Available data:
────────────────────────────────────────

(** * The trade-history importer ([import_to_supabase.py])

    A shallow embedding of the script and the properties of its two
    passes: the stock pass (lines 31-55), which fills the dictionary
    [stocks], and the trade pass (lines 57-86), which inserts one trade
    per complete row.

    Conventions of the embedding.
    - The frame is the list of rows that lines 13-16 leave in [df].
    - A cell of the data frame is a Python object: [None], a float NaN,
      a [str], or a number.  Numbers are kept as exact rationals; the
      script only tests them against zero and passes them through.
    - A [str] is a Rocq [string].
    - An exception is a value of [exn]; a computation that may raise
      returns a [result].
    - The remote store and the library functions the script calls on a
      trade ([str.upper], [pd.to_datetime], [Timestamp.strftime]) are not
      part of the script: they are parameters (classes [Remote] and
      [Library]).  Every request the script issues is appended to a log,
      so that requests can be counted. *)

From Stdlib Require Import ZArith String Ascii List.
From Stdlib Require QArith_base.
From stdpp Require Import base option list gmap strings.

Local Open Scope string_scope.

(** ** Python objects found in a cell *)

Inductive value : Type :=
  | VNone
  | VNaN
  | VStr (s : string)
  | VNum (q : QArith_base.Q).

Inductive exn : Type :=
  | TypeError
  | AttributeError
  | IndexError
  | ValueError
  | APIError.

Inductive result (A : Type) : Type :=
  | Ok (a : A)
  | Raise (e : exn).
Arguments Ok {A} a.
Arguments Raise {A} e.

#[global] Instance Q_eq_dec : EqDecision QArith_base.Q.
Proof. solve_decision. Defined.

#[global] Instance value_eq_dec : EqDecision value.
Proof. solve_decision. Defined.

Definition value_enc (v : value) : unit + unit + string + Z * positive :=
  match v with
  | VNone => inl (inl (inl tt))
  | VNaN => inl (inl (inr tt))
  | VStr s => inl (inr s)
  | VNum q => inr (QArith_base.Qnum q, QArith_base.Qden q)
  end.

Definition value_dec (x : unit + unit + string + Z * positive) : value :=
  match x with
  | inl (inl (inl _)) => VNone
  | inl (inl (inr _)) => VNaN
  | inl (inr s) => VStr s
  | inr (n, d) => VNum (QArith_base.Qmake n d)
  end.

#[global] Instance value_countable : Countable value.
Proof.
  refine (inj_countable' value_enc value_dec _).
  intros [| | s | [n d]]; reflexivity.
Defined.

(** [bool(x)]: [None], the empty string and zero are falsy; NaN is a
    non-zero float, hence truthy. *)
Definition truthy (x : value) : bool :=
  match x with
  | VNone => false
  | VNaN => true
  | VStr s => negb (String.eqb s EmptyString)
  | VNum q => negb (Z.eqb (QArith_base.Qnum q) 0)
  end.

(** [pd.isna(x)] on a scalar. *)
Definition isna (x : value) : bool :=
  match x with
  | VNone | VNaN => true
  | _ => false
  end.

(** ** Strings *)

Definition dot : ascii := "."%char.

(** ['.' in s] *)
Fixpoint contains_dot (s : string) : bool :=
  match s with
  | EmptyString => false
  | String c s' => if Ascii.eqb c dot then true else contains_dot s'
  end.

(** [s.split('.')]: the pieces between the separators, never empty. *)
Fixpoint split_dot (s : string) : list string :=
  match s with
  | EmptyString => [EmptyString]
  | String c s' =>
      if Ascii.eqb c dot then EmptyString :: split_dot s'
      else match split_dot s' with
           | [] => [String c EmptyString]
           | p :: ps => String c p :: ps
           end
  end.

(** [parts[i]], with Python's IndexError out of range. *)
Definition index {A : Type} (parts : list A) (i : nat) : result A :=
  match parts !! i with
  | Some x => Ok x
  | None => Raise IndexError
  end.

(** Lines 19-23.
<<
def split_ticker_exchange(ticker_str):
    if ticker_str and '.' in ticker_str:
        parts = ticker_str.split('.')
        return parts[0], parts[1]
    return ticker_str, ''
>>
    [and] short-circuits, so a falsy object of any type is returned as it
    is; on a truthy object that is not a string, ['.' in] raises. *)
Definition split_ticker_exchange (ticker_str : value) : result (value * string) :=
  if truthy ticker_str then
    match ticker_str with
    | VStr s =>
        if contains_dot s then
          let parts := split_dot s in
          match index parts 0, index parts 1 with
          | Ok p0, Ok p1 => Ok (VStr p0, p1)
          | Raise e, _ => Raise e
          | _, Raise e => Raise e
          end
        else Ok (ticker_str, EmptyString)
    | _ => Raise TypeError
    end
  else Ok (ticker_str, EmptyString).

(** Lines 26-29. *)
Definition nan_to_none (x : value) : value :=
  if isna x then VNone else x.

(** Reference functions for the statements about splitting: the text
    before the first dot, the text after it, and the number of dots. *)
Fixpoint before_dot (s : string) : string :=
  match s with
  | EmptyString => EmptyString
  | String c s' => if Ascii.eqb c dot then EmptyString else String c (before_dot s')
  end.

Fixpoint after_dot (s : string) : string :=
  match s with
  | EmptyString => EmptyString
  | String c s' => if Ascii.eqb c dot then s' else after_dot s'
  end.

Fixpoint count_dots (s : string) : nat :=
  match s with
  | EmptyString => 0
  | String c s' => (if Ascii.eqb c dot then 1 else 0) + count_dots s'
  end.
(** * DeepfakeDetector: a model of [src/components/DeepfakeDetector.tsx]

    The React component keeps six [useState] slots and reacts to user
    gestures (dropping or picking a file, clicking the start button,
    clicking play/pause) and to timers.  The asynchronous function
    [simulateMLProcessing] suspends at one [await] per stage; it is modelled
    as a coroutine whose suspended executions are stored in the world and
    resumed when their timer fires.

    JavaScript numbers are modelled as exact rationals ([Q]); the module
    [Binary64] at the end of the definitions recomputes the progress values
    of the source's six stages in IEEE-754 double precision. *)

From Stdlib Require Import List String ZArith QArith Lia Lqa Bool Arith Floats.
Import ListNotations.

Local Open Scope string_scope.
Local Open Scope list_scope.
Local Open Scope Q_scope.

(** ** Data model *)

(** The fields of a browser [File] that the component reads. *)
Module File.
Record t : Type := mk { name : string; type : string; size : N }.
End File.

(** [interface DetectionResult] (lines 9-18). *)
Record Details : Type := mkDetails {
  faceAnalysis : Q;
  temporalConsistency : Q;
  artifactDetection : Q
}.

Record DetectionResult : Type := mkDetectionResult {
  isDeepfake : bool;
  confidence : Q;
  processingTime : Q;
  details : Details
}.

(** An element of the [stages] array (lines 76-83); [duration] is in
    milliseconds. *)
Record Stage : Type := mkStage { name : string; duration : Z }.

Definition stages : list Stage :=
  [ mkStage "Loading video frames" 800;
    mkStage "Face detection & extraction" 1200;
    mkStage "Temporal consistency analysis" 1000;
    mkStage "Artifact detection" 900;
    mkStage "Neural network inference" 1100;
    mkStage "Final classification" 600 ].

(** The argument of [toast]. *)
Inductive Variant : Type := Default | Destructive.

Record Toast : Type := mkToast {
  title : string;
  description : string;
  variant : Variant
}.

(** The [useState] slots of the component (lines 21-26). *)
Record State : Type := mkState {
  selectedFile : option File.t;
  isProcessing : bool;
  progress : Q;
  result : option DetectionResult;
  videoUrl : option string;
  isPlaying : bool
}.

(** Every effect the component performs, in the order it performs them:
    the calls of the state setters, of [toast] and of [setTimeout], and the
    resumption of an [await]. [EvSetTimeout i ms] is the timer created in
    iteration [i] of the loop, [EvResolved i] the moment its promise
    settles. *)
Inductive Event : Type :=
| EvSetSelectedFile (f : File.t)
| EvSetIsProcessing (b : bool)
| EvSetProgress (v : Q)
| EvSetResult (r : option DetectionResult)
| EvSetVideoUrl (u : string)
| EvSetIsPlaying (b : bool)
| EvToast (t : Toast)
| EvSetTimeout (i : nat) (ms : Z)
| EvResolved (i : nat).

(** The component together with its environment: [pending] holds the loop
    index of every suspended execution of [simulateMLProcessing] (one entry
    per timer that has not fired yet), [draws] counts the calls of
    [Math.random], [urls] the calls of [URL.createObjectURL], and [trace]
    lists the effects so far, oldest first. *)
Record World : Type := mkWorld {
  ui : State;
  pending : list nat;
  draws : nat;
  urls : nat;
  trace : list Event
}.

Definition initState : State := mkState None false 0 None None false.
Definition init : World := mkWorld initState [] 0 0 [].

(** The outcomes the specification distinguishes. *)
Inductive RunState : Type := Idle | Running | Succeeded | Failed | Cancelled.

(** The error taxonomy of the specification. The source has no [throw]
    statement, so no handler ever produces one of them. *)
Inductive Error : Type := InvalidPipelineError | AlreadyStartedError | StageFailure.

(** ** Effects *)

Definition emit (e : Event) (w : World) : World :=
  mkWorld (ui w) (pending w) (draws w) (urls w) (trace w ++ [e]).

Definition withUi (f : State -> State) (w : World) : World :=
  mkWorld (f (ui w)) (pending w) (draws w) (urls w) (trace w).

Definition withPending (p : list nat) (w : World) : World :=
  mkWorld (ui w) p (draws w) (urls w) (trace w).

Definition setSelectedFile (f : File.t) (w : World) : World :=
  emit (EvSetSelectedFile f)
    (withUi (fun s => mkState (Some f) (isProcessing s) (progress s) (result s)
                        (videoUrl s) (isPlaying s)) w).

Definition setIsProcessing (b : bool) (w : World) : World :=
  emit (EvSetIsProcessing b)
    (withUi (fun s => mkState (selectedFile s) b (progress s) (result s)
                        (videoUrl s) (isPlaying s)) w).

Definition setProgress (v : Q) (w : World) : World :=
  emit (EvSetProgress v)
    (withUi (fun s => mkState (selectedFile s) (isProcessing s) v (result s)
                        (videoUrl s) (isPlaying s)) w).

Definition setResult (r : option DetectionResult) (w : World) : World :=
  emit (EvSetResult r)
    (withUi (fun s => mkState (selectedFile s) (isProcessing s) (progress s) r
                        (videoUrl s) (isPlaying s)) w).

Definition setVideoUrl (u : string) (w : World) : World :=
  emit (EvSetVideoUrl u)
    (withUi (fun s => mkState (selectedFile s) (isProcessing s) (progress s)
                        (result s) (Some u) (isPlaying s)) w).

Definition setIsPlaying (b : bool) (w : World) : World :=
  emit (EvSetIsPlaying b)
    (withUi (fun s => mkState (selectedFile s) (isProcessing s) (progress s)
                        (result s) (videoUrl s) b) w).

Definition toast (t : Toast) (w : World) : World := emit (EvToast t) w.

(** [s.startsWith(p)] *)
Definition startsWith (s p : string) : bool := String.prefix p s.

(** [a > b] on numbers. *)
Definition gt (a b : Q) : bool := negb (Qle_bool a b).

(** ** The component *)

Section Component.

(** The stage list the run iterates over. The source binds it to the
    literal [stages]; the loop itself only uses [stages.length] and
    [stages[i].duration], so it is modelled for an arbitrary list. *)
Variable pl : list Stage.

(** [random k] is the value returned by the [k]-th call of
    [Math.random()], [objectUrl k] the URL returned by the [k]-th call of
    [URL.createObjectURL]. *)
Variable random : nat -> Q.
Variable objectUrl : nat -> string.

Definition Math_random (w : World) : Q * World :=
  (random (draws w),
   mkWorld (ui w) (pending w) (S (draws w)) (urls w) (trace w)).

Definition createObjectURL (f : File.t) (w : World) : string * World :=
  (objectUrl (urls w),
   mkWorld (ui w) (pending w) (draws w) (S (urls w)) (trace w)).

(** Lines 32-54. *)
Definition handleFileSelect (file : File.t) (w : World) : World :=
  if negb (startsWith (File.type file) "video/") then
    toast (mkToast "Invalid File Type" "Please select a video file." Destructive) w
  else
    let w := setSelectedFile file w in
    let w := setResult None w in
    let w := setProgress 0 w in
    let (url, w) := createObjectURL file w in
    let w := setVideoUrl url w in
    toast (mkToast "Video Loaded" ("Ready to analyze: " ++ File.name file)%string Default) w.

(** Lines 56-62: [files[0]] of the dropped files, when there is one. *)
Definition handleDrop (files : list File.t) (w : World) : World :=
  match files with
  | file :: _ => handleFileSelect file w
  | [] => w
  end.

(** Lines 64-69: [e.target.files] may be [null]. *)
Definition handleFileInput (files : option (list File.t)) (w : World) : World :=
  match files with
  | Some (file :: _) => handleFileSelect file w
  | _ => w
  end.

(** Lines 91-100: the object literal is evaluated field by field, so the
    five calls of [Math.random] happen in source order. *)
Definition mockResult (w : World) : DetectionResult * World :=
  let (r1, w) := Math_random w in
  let (r2, w) := Math_random w in
  let (r3, w) := Math_random w in
  let (r4, w) := Math_random w in
  let (r5, w) := Math_random w in
  (mkDetectionResult (gt r1 0.6) (0.75 + r2 * 0.24) 4.6
     (mkDetails (0.82 + r3 * 0.17) (0.78 + r4 * 0.21) (0.73 + r5 * 0.26)),
   w).

(** Lines 90-109, after the loop. [processingTime] is the constant 4.6,
    which the template literal prints as "4.6". *)
Definition finish (w : World) : World :=
  let (mock, w) := mockResult w in
  let w := setResult (Some mock) w in
  let w := setIsProcessing false w in
  toast (mkToast "Analysis Complete" "Detection completed in 4.6s"
           (if isDeepfake mock then Destructive else Default)) w.

(** The value passed to [setProgress] in iteration [i] (line 87). *)
Definition progressAt (i : nat) : Q :=
  (inject_Z (Z.of_nat (i + 1)) / inject_Z (Z.of_nat (List.length pl))) * 100.

(** The loop test of line 85 followed, when it succeeds, by the creation
    of the timer of line 86, at which the execution suspends. *)
Definition loopFrom (i : nat) (w : World) : World :=
  match nth_error pl i with
  | Some st =>
      withPending (pending w ++ [i]) (emit (EvSetTimeout i (duration st)) w)
  | None => finish w
  end.

(** Lines 71-86: the synchronous part of [simulateMLProcessing], up to the
    first [await]. *)
Definition simulateMLProcessing (w : World) : World :=
  let w := setIsProcessing true w in
  let w := setProgress 0 w in
  loopFrom 0 w.

(** Lines 87-88 and onwards: what runs when the [await] of iteration [i]
    resumes. *)
Definition resume (i : nat) (w : World) : World :=
  let w := setProgress (progressAt i) w in
  loopFrom (i + 1) w.

Definition removeAt (j : nat) (l : list nat) : list nat :=
  firstn j l ++ skipn (S j) l.

(** The [j]-th pending timer fires. *)
Definition timerFire (j : nat) (w : World) : World :=
  match nth_error (pending w) j with
  | Some i => resume i (emit (EvResolved i) (withPending (removeAt j (pending w)) w))
  | None => w
  end.

(** Lines 243-253: the start button is rendered only when a file is
    selected and is [disabled] while [isProcessing]; a disabled button
    does not call [onClick]. *)
Definition clickStart (w : World) : World :=
  match selectedFile (ui w) with
  | None => w
  | Some _ => if isProcessing (ui w) then w else simulateMLProcessing w
  end.

(** Lines 112-121 and 210-231: the play/pause button lives inside the
    video card, rendered only when [videoUrl] is set; the video's
    [onPlay]/[onPause] callbacks store the same value as line 119. *)
Definition togglePlayPause (w : World) : World :=
  match videoUrl (ui w) with
  | None => w
  | Some _ => setIsPlaying (negb (isPlaying (ui w))) w
  end.

Inductive UserAction : Type :=
| DropFiles (files : list File.t)
| PickFiles (files : option (list File.t))
| ClickStart
| ClickPlayPause.

Inductive Action : Type :=
| User (u : UserAction)
| TimerFire (j : nat).

Definition userStep (u : UserAction) (w : World) : World :=
  match u with
  | DropFiles files => handleDrop files w
  | PickFiles files => handleFileInput files w
  | ClickStart => clickStart w
  | ClickPlayPause => togglePlayPause w
  end.

Definition step (a : Action) (w : World) : World :=
  match a with
  | User u => userStep u w
  | TimerFire j => timerFire j w
  end.

Definition run (acts : list Action) (w : World) : World :=
  fold_left (fun w a => step a w) acts w.

(** No handler throws: every dispatch completes normally. *)
Definition dispatch (a : Action) (w : World) : Error + World := inr (step a w).

(** One uninterrupted run: a click on the start button followed by [k]
    timer firings. *)
Definition startAndFire (k : nat) : list Action :=
  User ClickStart :: repeat (TimerFire 0) k.

(** User gestures interleaved with timer firings: each element of [uss]
    is a burst of gestures followed by one timer firing. *)
Definition interleave (uss : list (list UserAction)) : list Action :=
  flat_map (fun us => map User us ++ [TimerFire 0]) uss.

End Component.


(** ** Observations on worlds and traces *)

(** How the component's state reads as a run state: a run is in progress
    while [isProcessing] holds, and has succeeded once a result is stored.
    Nothing in the source stores a failure or a cancellation. *)
Definition runState (w : World) : RunState :=
  if isProcessing (ui w) then Running
  else match result (ui w) with
       | Some _ => Succeeded
       | None => Idle
       end.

────────────────────────────────────────

What to work on:
Above are some records; copy exactly the lines from the one with "trace : list Event" through the one with "(result s) (videoUrl", both included, and no others.

Your response:
  trace : list Event
}.

Definition initState : State := mkState None false 0 None None false.
Definition init : World := mkWorld initState [] 0 0 [].

(** The outcomes the specification distinguishes. *)
Inductive RunState : Type := Idle | Running | Succeeded | Failed | Cancelled.

(** The error taxonomy of the specification. The source has no [throw]
    statement, so no handler ever produces one of them. *)
Inductive Error : Type := InvalidPipelineError | AlreadyStartedError | StageFailure.

(** ** Effects *)

Definition emit (e : Event) (w : World) : World :=
  mkWorld (ui w) (pending w) (draws w) (urls w) (trace w ++ [e]).

Definition withUi (f : State -> State) (w : World) : World :=
  mkWorld (f (ui w)) (pending w) (draws w) (urls w) (trace w).

Definition withPending (p : list nat) (w : World) : World :=
  mkWorld (ui w) p (draws w) (urls w) (trace w).

Definition setSelectedFile (f : File.t) (w : World) : World :=
  emit (EvSetSelectedFile f)
    (withUi (fun s => mkState (Some f) (isProcessing s) (progress s) (result s)
                        (videoUrl s) (isPlaying s)) w).

Definition setIsProcessing (b : bool) (w : World) : World :=
  emit (EvSetIsProcessing b)
    (withUi (fun s => mkState (selectedFile s) b (progress s) (result s)
                        (videoUrl s) (isPlaying s)) w).

Definition setProgress (v : Q) (w : World) : World :=
  emit (EvSetProgress v)
    (withUi (fun s => mkState (selectedFile s) (isProcessing s) v (result s)
                        (videoUrl s) (isPlaying s)) w).

Definition setResult (r : option DetectionResult) (w : World) : World :=
  emit (EvSetResult r)
    (withUi (fun s => mkState (selectedFile s) (isProcessing s) (progress s) r
                        (videoUrl s) (isPlaying s)) w).

Definition setVideoUrl (u : string) (w : World) : World :=
  emit (EvSetVideoUrl u)
    (withUi (fun s => mkState (selectedFile s) (isProcessing s) (progress s)
                        (result s) (Some u) (isPlaying s)) w).

Definition setIsPlaying (b : bool) (w : World) : World :=
  emit (EvSetIsPlaying b)
    (withUi (fun s => mkState (selectedFile s) (isProcessing s) (progress s)
                        (result s) (videoUrl s) b) w).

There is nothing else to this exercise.